- Work item
The line containing "match lookback now df with" marks the end: output every line of the data up to it, and that line too, exactly as written.

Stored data
(** X17: the volume of a bar plays no part: with any other text in the
    place of each volume, a number or not, the aggregation has the same
    outcome. *)
Theorem volume_is_ignored
    (utcoffset : Z -> Z) (vol : string * RawBar -> string)
    (bars : list (string * RawBar)) (symbol : string) (now : Z) :
  process_data_for_intervals utcoffset
    (JSeries (map (fun kb => (fst kb, with_volume (vol kb) (snd kb))) bars))
    symbol now
  = process_data_for_intervals utcoffset (JSeries bars) symbol now.
Proof.
  rewrite !process_of_frame.
  destruct bars as [|b bs]; [reflexivity|].
  pose proof (typed_frame_set_volume "" vol (b :: bs)) as E.
  cbn [map] in E |- *.
  set (o' := mapM typed (_ :: map _ bs)) in *.
  set (o := mapM typed (b :: bs)) in *.
  assert (G : forall df : list PriceRow,
            match lookback now df with
            | [] => ([StWarning (Plain "No data available for the past 7 days.")],
                     Ok None)
            | r :: rs =>
                bind (sort_by_date (map (summary utcoffset (r :: rs))
                                        (trading_dates utcoffset (r :: rs))))
                     (fun results_df => ret (Some results_df))
            end
            = match lookback now (map (set_volume "") df) with
              | [] => ([StWarning (Plain "No data available for the past 7 days.")],
                       Ok None)
              | r :: rs =>
                  bind (sort_by_date (map (summary utcoffset (r :: rs))
                                          (trading_dates utcoffset (r :: rs))))
                       (fun results_df : list result_row => ret (Some results_df))
              end :> M (option (list result_row))).
  { intros df. unfold lookback. cbv zeta.
    rewrite filter_map_commute by reflexivity.
    destruct (List.filter _ df) as [|r rs] eqn:El; [reflexivity|].
    rewrite <- (rows_set_volume utcoffset "" (r :: rs)). reflexivity. }
  destruct o' as [df'|], o as [df|]; simpl in E; try discriminate; [|reflexivity].
  injection E as E. cbv zeta. rewrite (G df'), (G df), E. reflexivity.
Qed.

(** ** The download *)

(** A table or a download on the page comes with the whole page of a
    calculation that went through. *)
Lemma page_shape
    (utcoffset : Z -> Z) (net : string -> http_response) (now : Z)
    (symbol_input : string) (calculate_clicked : bool) (ev : event) :
  In ev (trace (main utcoffset net now symbol_input calculate_clicked)) ->
  (exists shown, ev = StDataframe shown) \/ (exists content, ev = StDownload content) ->
  let symbol := strip (upper symbol_input) in
  exists data df,
    process_data_for_intervals utcoffset data symbol now = ([], Ok (Some df))
    /\ df <> []
    /\ main utcoffset net now symbol_input calculate_clicked
       = ([Request symbol;
           StSuccess (Plain ("Successfully calculated interval averages for " +:+ symbol));
           StDataframe (display df);
           summary_metric "7-Day Morning Average" "Morning (9:00-9:35 AM)" df;
           summary_metric "7-Day Mid-Morning Average" "Mid-Morning (11:00-11:30 AM)" df;
           summary_metric "7-Day Market Close Average" "Market Close (3:30-4:00 PM)" df;
           StDownload (export_to_csv df symbol)],
          Ok tt).
Proof.
  intros Hin Hev symbol.
  assert (Hno : forall ev', ev' = ev ->
            match ev' with StDataframe _ | StDownload _ => True | _ => False end).
  { intros ev' ->. destruct Hev as [[x ->]|[x ->]]; exact I. }
  destruct calculate_clicked.
  2: { unfold main in Hin. simpl in Hin. destruct Hin as [H|[]]. destruct (Hno _ H). }
  destruct (validate_symbol symbol) eqn:Hv.
  2: { unfold main in Hin. fold symbol in Hin. rewrite Hv in Hin. simpl in Hin.
       destruct Hin as [H|[]]. destruct (Hno _ H). }
  destruct (fetch_shape net symbol) as (errors & r & Hf & He & Hr).
  rewrite (main_after_fetch utcoffset net now symbol_input _ r Hv Hf) in Hin |- *.
  fold symbol in Hin |- *.
  destruct r as [data|].
  2: { exfalso. unfold bind in Hin. simpl in Hin. rewrite app_nil_r in Hin.
       destruct Hin as [H|Hin]; [destruct (Hno _ H)|].
       rewrite List.Forall_forall in He. destruct (He _ Hin) as [m Hm].
       apply (Hno _ (eq_sym Hm)). }
  destruct Hr as [Hr | ->]; [discriminate|].
  destruct (truthy data) eqn:Ht.
  2: { exfalso. unfold bind in Hin. rewrite Ht in Hin. simpl in Hin.
       destruct Hin as [H|[]]. destruct (Hno _ H). }
  unfold bind at 1 in Hin. unfold bind at 1. rewrite Ht in Hin |- *.
  destruct (process_shape utcoffset data symbol now)
    as [[Ht' _]|[(e & _ & _ & E)|[(df & _ & _ & _ & E)|(df & _ & _ & _ & [[table E]|E])]]];
    [congruence| | | |]; rewrite E in Hin |- *.
  - exfalso. simpl in Hin. destruct Hin as [H|[]]. destruct (Hno _ H).
  - exfalso. simpl in Hin. destruct Hin as [H|[H|[H|[]]]]; destruct (Hno _ H).
  - destruct table as [|r0 rs].
    + exfalso. simpl in Hin. destruct Hin as [H|[H|[]]]; destruct (Hno _ H).
    + exists data, (r0 :: rs). split; [exact E|]. split; [discriminate|].
      reflexivity.
  - exfalso. simpl in Hin. destruct Hin as [H|[]]. destruct (Hno _ H).
Qed.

- Result below
(** X17: the volume of a bar plays no part: with any other text in the
    place of each volume, a number or not, the aggregation has the same
    outcome. *)
Theorem volume_is_ignored
    (utcoffset : Z -> Z) (vol : string * RawBar -> string)
    (bars : list (string * RawBar)) (symbol : string) (now : Z) :
  process_data_for_intervals utcoffset
    (JSeries (map (fun kb => (fst kb, with_volume (vol kb) (snd kb))) bars))
    symbol now
  = process_data_for_intervals utcoffset (JSeries bars) symbol now.
Proof.
  rewrite !process_of_frame.
  destruct bars as [|b bs]; [reflexivity|].
  pose proof (typed_frame_set_volume "" vol (b :: bs)) as E.
  cbn [map] in E |- *.
  set (o' := mapM typed (_ :: map _ bs)) in *.
  set (o := mapM typed (b :: bs)) in *.
  assert (G : forall df : list PriceRow,
            match lookback now df with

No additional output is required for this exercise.